> Exercise aim:
Copy out each line below containing "entry".

> Given records:
-*-*-

Definition edge_record (tus : gmap nat (list SId)) (i : nat) (se : StoredEdge) : option EdgeRecord :=
  if (s_refs se =? 0)%N then None
  else Some (MkEdgeRecord se (match tus !! i with None => [] | Some l => merge_sort N.le l end)).

Definition edge_records (g : CallGraph) : list EdgeRecord :=
  let tus := edge_tus g in
  omap (fun p => edge_record tus p.1 p.2) (zip (seq 0 (length (edges_ g))) (edges_ g)).

(** A relation map as pairs, in key order; [items] lists one entry. *)
Definition pairs_of {V} (items : V -> list SId) (m : gmap SId V) : list (SId * SId) :=
  k ← sorted_keys m; match m !! k with Some v => (k,.) <$> items v | None => [] end.

Definition pair_count {V} (items : V -> list SId) (m : gmap SId V) : N :=
  foldl (fun n kv => u32 (n + size32 (items kv.2)))%N 0%N (map_iter m).

Definition emitPairs {V} (items : V -> list SId) (m : gmap SId V) : bytes :=
  putU32 (pair_count items m) ++ (pairs_of items m ≫= emitPair).

Definition emitGraph (g : CallGraph) : bytes :=
  emitInternerTable (interner_ g) ++
  putU32 (u32 (N.of_nat (size (nodes_ g)))) ++ (node_records g ≫= emitNode) ++
  putU32 (u32 (Z.to_N (liveEdgeCount_ g))) ++ (edge_records g ≫= emitEdge) ++
  emitPairs id (derivedClasses_ g) ++ emitPairs id (methodOverrides_ g) ++
  emitPairs set_order (effectiveImplClasses_ g) ++ emitPairs set_order (functionReturns_ g).
End Save.

(** * Installing one record *)

(** [m.emplace(k, v)]: an entry that is there is kept. *)
Definition map_emplace {K V} `{Countable K} (k : K) (v : V) (m : gmap K V) : gmap K V :=
  match m !! k with Some _ => m | None => <[k := v]> m end.

Definition install_node (nameId displayId : SId) (node : CallGraphNode) (g : CallGraph) : CallGraph :=
  set_nodes (map_emplace nameId node (nodes_ g))
    (set_byName (push_unique displayId nameId (byName_ g)) g).

Section Load.
(** [llvm::json::isUTF8], as in Utf8.v. *)
Variable isValidUtf8 : bytes -> bool.

(** The casts of a byte to an enumeration.  A byte that is no enumerator's code has no
    constructor in the model; what the cast gives for it is left open. *)
Variable cast_kind : N -> EdgeKind.
Variable cast_confidence : N -> Confidence.
Variable cast_exec : N -> ExecutionContext.

(** [mode == LoadMode::Mutable]. *)
Variable mutableLoad : bool.

Definition install_contributor (nameId tuId : SId) (g : CallGraph) : CallGraph :=
  if mutableLoad then contribute nameId tuId g else g.

Definition install_edge (se : StoredEdge) (g : CallGraph) : CallGraph :=
  let idx := length (edges_ g) in
  let g1 := set_inEdges (push_back (s_callee se) idx (inEdges_ g))
              (set_outEdges (push_back (s_caller se) idx (outEdges_ g)) g) in
  let g2 := if mutableLoad then set_edgeIndex (map_emplace (keyOf se) idx (edgeIndex_ g1)) g1 else g1 in
  set_liveEdgeCount (liveEdgeCount_ g2 + 1)%Z (set_edges (edges_ g2 ++ [se]) g2).

Definition install_edge_tu (idx : nat) (tuId : SId) (g : CallGraph) : CallGraph :=
  if mutableLoad then set_tuEdges (push_back tuId idx (tuEdges_ g)) g else g.

Definition install_derived (a b : SId) (g : CallGraph) : CallGraph :=
  set_derivedClasses (push_back a b (derivedClasses_ g)) g.

Definition install_override (a b : SId) (g : CallGraph) : CallGraph :=
  set_overrideBases (push_back b a (overrideBases_ g))
    (set_methodOverrides (push_back a b (methodOverrides_ g)) g).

-*-*-

> Solution to the exercise:
(** A relation map as pairs, in key order; [items] lists one entry. *)
(** [m.emplace(k, v)]: an entry that is there is kept. *)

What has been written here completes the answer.